O prazer do tabaco não tem paralelo. O gozo insubstituível de fumar, descrito
com humorado ênfase (v. 8), permite-lhe esquecer, ainda que momentaneamente, a
miséria e o sofrimento (v. 7).
Seguidamente,
faz a distinção entre o tabaco de fumo (cigarro), referido no verso 2, de
conhecidas consequências para os pulmões do sujeito poético (v. 6), e o tabaco
de cheirar, referido enfática mas depreciativamente no verso 10 (rapé, simonte,
esturro).

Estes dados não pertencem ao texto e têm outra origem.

Lemma duplicateKey_free (us : list User) (d : UserDoc) :
  (forall v, In v us ->
     username (doc v) <> username d /\ email (doc v) <> email d
     /\ (forall x, walletAddress d = Some x -> walletAddress (doc v) <> Some x)) ->
  duplicateKey us d = false.
Proof.
  intros H. unfold duplicateKey. destruct (existsb _ us) eqn:He; [|reflexivity].
  apply existsb_exists in He as (v & Hin & Hc).
  destruct (H v Hin) as (Hu & Hm & Hw). unfold clashes in Hc.
  apply orb_true_iff in Hc as [Hc|Hc]; [apply orb_true_iff in Hc as [Hc|Hc]|].
  - apply String.eqb_eq in Hc. contradiction.
  - apply String.eqb_eq in Hc. contradiction.
  - destruct (walletAddress (doc v)) as [y|] eqn:Hy; [|discriminate Hc].
    destruct (walletAddress d) as [x|]; [|discriminate Hc].
    simpl in Hc. apply String.eqb_eq in Hc. subst y. destruct (Hw x eq_refl eq_refl).
Qed.

Lemma duplicateKey_taken (us : list User) (d : UserDoc) (v : User) :
  In v us ->
  username (doc v) = username d
  \/ (exists x, walletAddress (doc v) = Some x /\ walletAddress d = Some x) ->
  duplicateKey us d = true.
Proof.
  intros Hin H. unfold duplicateKey. apply existsb_exists. exists v. split; [exact Hin|].
  unfold clashes. destruct H as [->|(x & -> & ->)].
  - rewrite String.eqb_refl. reflexivity.
  - simpl. rewrite String.eqb_refl. apply orb_true_r.
Qed.

(** A request that passes the three checks continues with [issue]. *)
Lemma walletAuth_accepted (req : Request) (w : World) (a m s : string) :
  body_walletAddress req = Str a ->
  body_message req = Str m ->
  body_signature req = Str s ->
  isEmpty m = false -> isEmpty s = false ->
  wellFormedAddress a ->
  (forall recovered, verifyMessage E m s = Some recovered ->
                     toLowerCase recovered = toLowerCase a) ->
  exists w0, sameButLog w w0 /\ run E (walletAuth req) w = run E (issue a) w0.
Proof.
  intros Ha Hm Hs Hme Hse Hwf Hv. rewrite run_walletAuth, Ha, Hm, Hs.
  cbn [falsy str]. rewrite Hme, Hse.
  assert (Hae : isEmpty a = false) by (destruct Hwf as (h & -> & _); reflexivity).
  rewrite Hae. cbn [orb]. cbv zeta.
  apply walletAddressPattern_spec in Hwf. rewrite Hwf. cbn [negb].
  destruct (verifyMessage E m s) as [rec|].
  - rewrite (Hv rec eq_refl), String.eqb_refl. cbn [negb].
    eexists; split; [|reflexivity]. repeat split.
  - eexists; split; [|reflexivity]. repeat split.
Qed.

Transparent perform.

End FirstTime.

Section FirstAccount.

Variable E : Env.

Opaque perform.

(** The run of a first-time authentication, by what the unique indexes say
    of the synthesized document. *)
Lemma run_first_time (req : Request) (w : World) (a m s : string) :
  body_walletAddress req = Str a ->
  body_message req = Str m ->
  body_signature req = Str s ->
  isEmpty m = false -> isEmpty s = false ->
  wellFormedAddress a ->
  (forall recovered, verifyMessage E m s = Some recovered ->
                     toLowerCase recovered = toLowerCase a) ->
  (forall v, In v (users w) -> walletAddress (doc v) <> Some (toLowerCase a)) ->
  let h := bcryptHash E (randomPassword E (randomReads w)) (genSalt E (S (randomReads w))) in
  let u := walletRecord (nextId w) a h (clock E (dateReads w))
             (clock E (S (dateReads w))) (clock E (S (S (dateReads w)))) in
  isEmpty h = false ->
  signable E ->
  exists w',
    if duplicateKey (users w) (doc u)
    then run E (walletAuth req) w = (Returns fail500, w') /\ users w' = users w
    else exists tok,
        run E (walletAuth req) w
        = (Returns (json 200 (WalletAuthBody tok (walletView u))), w')
        /\ users w' = (users w ++ [u])%list.
Proof.
  intros Ha Hm Hs Hme Hse Hwf Hv Hnew h u Hh Hsig.
  destruct (walletAuth_accepted E _ w _ _ _ Ha Hm Hs Hme Hse Hwf Hv)
    as (w0 & (Hu & Hn & Hd & Hr) & ->).
  assert (Hf : findOneByWallet (toLowerCase a) (users w0) = None).
  { rewrite Hu. apply findOneByWallet_none. rewrite toLowerCase_idem. exact Hnew. }
  rewrite (run_issue_missing E a w0 Hf). cbv zeta.
  rewrite (create_walletUser E _ _ _ _ _ Hwf). cbv zeta.
  cbn [dateReads randomReads nextId users tickDate tickRandom logged].
  rewrite Hu, Hn, Hd, Hr. fold h. rewrite Hh. fold u.
  destruct (duplicateKey (users w) (doc u)).
  - eexists; split; [reflexivity|exact Hu].
  - destruct (finish_signable E u
                (withUsers (users w ++ [u])
                   (tickDate (logged EvCreate (tickId
                      (tickDate (tickDate (tickRandom (tickRandom (logged EvFindOne w0)))))))))
                Hsig) as (tok & -> & _).
    eexists _, tok; split; reflexivity.
Qed.

Transparent perform.

End FirstAccount.

(** C9, as the code has it.  For a first-time authentication the display
    name of the synthesized record is [wallet_] followed by the last eight
    characters of the address in lower case; the record carries the hash of
    a randomly drawn password, the address in lower case,
    [walletConnectedAt] and [lastWalletActivity] read from the clock, and
    the fixed placeholder profile, which the schema accepts.  The handler
    does nothing to make the display name unique: when no record has that
    name or the derived e-mail the record is stored and returned with 200;
    when a record already has that name the unique index refuses the
    creation and the answer is 500 with the collection unchanged. *)
Theorem first_time_wallet_account (E : Env) (req : Request) (w : World)
    (a m s : string) :
  body_walletAddress req = Str a ->
  body_message req = Str m ->
  body_signature req = Str s ->
  isEmpty m = false -> isEmpty s = false ->
  wellFormedAddress a ->
  (forall recovered, verifyMessage E m s = Some recovered ->
                     toLowerCase recovered = toLowerCase a) ->
  (forall v, In v (users w) -> walletAddress (doc v) <> Some (toLowerCase a)) ->
  let h := bcryptHash E (randomPassword E (randomReads w)) (genSalt E (S (randomReads w))) in
  let u := walletRecord (nextId w) a h (clock E (dateReads w))
             (clock E (S (dateReads w))) (clock E (S (S (dateReads w)))) in
  isEmpty h = false ->
  signable E ->
  username (doc u) = "wallet_" ++ toLowerCase (sliceLast 8 a)
  /\ passwordHash (doc u) = h
  /\ walletAddress (doc u) = Some (toLowerCase a)
  /\ walletConnectedAt (doc u) = Some (clock E (dateReads w))
  /\ lastWalletActivity (doc u) = Some (clock E (S (dateReads w)))
  /\ profileOf (doc u) = placeholderProfile
  /\ validate (doc u) = true
  /\ ((forall v, In v (users w) ->
         username (doc v) <> username (doc u) /\ email (doc v) <> email (doc u)) ->
      exists tok w',
        run E (walletAuth req) w
        = (Returns (json 200 (WalletAuthBody tok (walletView u))), w')
        /\ users w' = (users w ++ [u])%list)
  /\ ((exists v, In v (users w) /\ username (doc v) = username (doc u)) ->
      exists w', run E (walletAuth req) w = (Returns fail500, w') /\ users w' = users w).
Proof.
  intros Ha Hm Hs Hme Hse Hwf Hv Hnew h u Hh Hsig.
  do 6 (split; [reflexivity|]).
  split.
  { apply validate_newWalletUser; [exact Hwf|]. intros Hz. fold h in Hz.
    rewrite Hz in Hh. discriminate Hh. }
  destruct (run_first_time E req w a m s Ha Hm Hs Hme Hse Hwf Hv Hnew Hh Hsig)
    as (w' & Hrun).
  fold h in Hrun. fold u in Hrun. split.
  - intros Hfree.
    rewrite duplicateKey_free in Hrun.
    + destruct Hrun as (tok & Hrun & Hus). exists tok, w'. auto.
    + intros v Hin. destruct (Hfree v Hin) as [H1 H2].
      split; [exact H1|]. split; [exact H2|].
      intros x Hx. injection Hx as <-. apply Hnew, Hin.
  - intros (v & Hin & Hname).
    rewrite (duplicateKey_taken _ _ v Hin (or_introl Hname)) in Hrun.
    exists w'. exact Hrun.
Qed.

(** C9, as stated, fails: Carol's wallet ends in the eight digits of
    Alice's.  After Carol's first authentication, the display name
    synthesized for Alice is Carol's; it is not made unique, the creation is
    refused and Alice's first authentication is answered 500. *)
Lemma display_name_not_made_unique :
  map (fun u => username (doc u)) (users Fixture.carolWorld) = [walletUsername Fixture.alice]
  /\ map (fun u => walletAddress (doc u)) (users Fixture.carolWorld) = [Some Fixture.carol]
  /\ exists w',
       run Fixture.env (walletAuth Fixture.aliceRequest) Fixture.carolWorld
       = (Returns fail500, w')
       /\ users w' = users Fixture.carolWorld.
Proof.
  split; [reflexivity|]. split; [reflexivity|].
  eexists. split; [vm_compute; reflexivity|reflexivity].
Qed.

(** ** Concurrent creation *)

Section Conflict.

Variable E : Env.

(** The handler of a request that passes the checks, after its first two
    calls (verification and lookup) found no record: it is suspended before
    the creation. *)
Lemma suspended_before_creation (req : Request) (w : World) (a m s recovered : string) :
  body_walletAddress req = Str a ->
  body_message req = Str m ->
  body_signature req = Str s ->
  isEmpty m = false -> isEmpty s = false ->
  wellFormedAddress a ->
  verifyMessage E m s = Some recovered ->
  toLowerCase recovered = toLowerCase a ->
  findOneByWallet (toLowerCase a) (users w) = None ->
  interleave E [0; 0] [walletAuth req] w
  = ([tryCatch (user <- createOrTouch a None;; respond user) serverError],
     logged EvFindOne (logged (EvVerifyMessage m s) w)).
Proof.
  intros Ha Hm Hs Hme Hse Hwf Hv Hl Hf.
  assert (Hae : isEmpty a = false) by (destruct Hwf as (h & -> & _); reflexivity).
  apply walletAddressPattern_spec in Hwf.
  unfold walletAuth. rewrite Ha, Hm, Hs. cbn [falsy str]. rewrite Hme, Hse, Hae.
  cbn [orb]. cbv zeta. rewrite Hwf. cbn [negb].
  unfold interleave, checkSignature. cbn [nth_error]. simpl.
  rewrite Hv. simpl. rewrite Hl, String.eqb_refl. simpl. rewrite Hf. reflexivity.
Qed.

Opaque perform.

Estes tipos de tabaco moído para degustar através de aspirações
nasais distinguem-se pela qualidade, sendo o simonte um tabaco da primeira
folha, e o esturro ou esturrinho um tipo de tabaco torrado, ambos usados para
cheirar, como o rapé.
O
fecho coloquial do soneto encerra admiravelmente o tom cómico que o perpassa
desde o início: “Traze-me
lume já, ou dou-te um murro!” (v. 14).
A
nível estilístico, repare-se no trocadilho com as palavras homónimas barro e
berro (vv. 1 e 2), ou no uso continuado da vibrante /r/, a estruturar toda a
rima alternada do soneto, que nos sugere, foneticamente, o nefasto efeito do
catarro típico do homem fumador.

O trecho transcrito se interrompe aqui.